I know the 10:10 team well and respect their commitment and dedication. Clearly their aim was to avoid the usual worthy moralism of green campaigns and produce something cool, funny and edgy. Unfortunately, with unerring skill, the video played directly to a range of current denial tropes about climate change being a fanatic belief system that aggressively silences dissent. The emerging compound ‘eco-fascist’ has appeared regularly in the feverish commentary on denier blogs.
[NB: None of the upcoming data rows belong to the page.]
(** The whole back buffer: one copy when rows are not padded, else one a row. *)
Lemma present_painted buf m : 0 <= fb_w fb -> 0 <= fb_h fb -> len buf = fb_w fb * fb_h fb * 4 ->
  exists m', present fb buf m = Ok m' /\ painted m m' (fun _ _ => true) (fun x y => src_pix buf (fb_w fb) x y).
Proof.
  intros Hw Hh Hl. unfold present. rewrite bpp4. destruct (Z.eqb_spec (fb_pitch fb) (fb_w fb * 4)) as [Ep|Ep].
  - unfold mmio_write_buf32. rewrite Hl, Z.mod_mul by lia. cbn [negb Z.eqb]. eexists. split; [reflexivity|]. intros x y [Hx Hy].
    pose proof (src_bound (fb_w fb) (fb_h fb) x y Hx Hy) as [B1 B2].
    assert (B : forall b, 0 <= b < 4 -> (if (fb_phys fb <=? _pixel_addr fb x y + b) && (_pixel_addr fb x y + b <? fb_phys fb + fb_w fb * fb_h fb * 4)
      then bget buf (_pixel_addr fb x y + b - fb_phys fb) else m (_pixel_addr fb x y + b)) = bget buf ((y * fb_w fb + x) * 4 + b)).
    { intros b Hb. unfold _pixel_addr. rewrite bpp4, Ep.
      assert ((fb_phys fb <=? fb_phys fb + y * (fb_w fb * 4) + x * 4 + b) && (fb_phys fb + y * (fb_w fb * 4) + x * 4 + b <? fb_phys fb + fb_w fb * fb_h fb * 4) = true) as -> by lia.
      f_equal. lia. }
    pose proof (B 0 ltac:(lia)) as B0. rewrite !Z.add_0_r in B0. unfold pix, src_pix, buf_pix. by rewrite B0, !B by lia.
  - destruct (each_painted 0 (fb_h fb) (fun y => mmio_write_buf32 (fb_phys fb + y * fb_pitch fb) (slice buf (y * (fb_w fb * 4)) (y * (fb_w fb * 4) + fb_w fb * 4)))
      (fun x y => y) (fun x y => (0 <=? x) && (x <? 0 + fb_w fb)) (fun x y => src_pix buf (fb_w fb) x y) m Hh) as (m' & E & H).
    2:{ exists m'. split; [exact E|]. eapply painted_dom; [exact H|]. intros x y [Hx Hy]. cbv beta. lia. }
    intros r m1 Hr. assert (0 <= r * (fb_w fb * 4) /\ r * (fb_w fb * 4) + fb_w fb * 4 <= len buf) as [B1 B2] by (rewrite Hl; nia).
    destruct (copy_run r 0 (fb_w fb) (slice buf (r * (fb_w fb * 4)) (r * (fb_w fb * 4) + fb_w fb * 4)) m1) as (m2 & E2 & H2); [lia|lia|rewrite len_slice by lia; lia|].
    rewrite Z.add_0_r in E2. exists m2. split; [exact E2|]. intros x y [Hx Hy]. rewrite H2, andb_assoc by done.
    destruct ((y =? r) && (0 <=? x) && (x <? 0 + fb_w fb)) eqn:Eq; [|done]. assert (y = r) as -> by lia.
    unfold src_pix, buf_pix. rewrite !bget_slice by lia. f_equal; [f_equal|]; f_equal; try f_equal; lia.
Qed.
Especially maladroit was the metaphorical association with Islamic fundamentalism (one of the parodies currently circulating has the teacher dubbed into Arabic blowing up the school kids for refusing to believe in Allah).
There are lots that could be said here- not least that climate change has now become so polarised and accrued such a range of associations and meanings that all communications must be carefully thought through and, above all, thoroughly tested before release.
And in that spirit I pass to Annie Levy who invites readers to advance the discussion surrounding this film by asking: what would a really good ad have looked like?- over to you Annie
I spent the weekend, as many of us did, with a pit in our collective stomachs about the egregious mistake 10:10 allowed in releasing the mini-film No Pressure. How it all went wrong, all the various ways the message was disturbing and damaging—oh, we’ve talked and written reams among ourselves.
But it’s a sunny Monday morning and I’m thinking the opportunity in this crisis is that we can open a discussion about communication and how to do it better.
- We agree with the 10:10 team that the ante needs to be upped, and that perhaps our polite, consensus- seeking methods have been effective in educating but limited in inspiring rapid change.
We feel urgency, but we know emergency-talk (“climate-porn”) turns many people off.
We know that people who don’t identify as green don’t take on “green” issues.
We know that putting climate change into the future or across oceans delays immediate, local response.
We know that climate science has been politicized across the ideological divide, and it’s tiring battling deniers.
Essentially, we know that different messages speak to different people.
So let’s say we were well-resourced in talent, as is 10:10, and could ask top-professionals to produce and distribute messages with high–production values (or not maybe?)—what stories would we tell, how might we do it better? How can we be effective climate communicators and agents of change? We agree that we want to push the discourse further, shake off the science-deniers, get effective action from government, create rapid social transformation at all the necessary levels. How are we going to do it?
Having set an agenda, I will write the first comment:
“One thing I disliked about No Pressure was that it directed anger at individuals when in fact we are all collectively culpable, even when we take our carbon-reducing baby-steps such as 10:10. And yet, small steps and sacrifices, often at the level of consumption, are presented as our only power. I would like to see a film that pushes the issue of personal responsibility for climate forward by making heros of ordinary people who put themselves on the line facing politicians and corporations, whether through verbal challenge or non-violent direct action, so that we are all emboldened to demand change not just in our own lives but in wider social and economic realms.” — Annie Levy
So send in your ideas. I would like to keep the discussion focused, so please keep on topic and provide positive messaging ideas.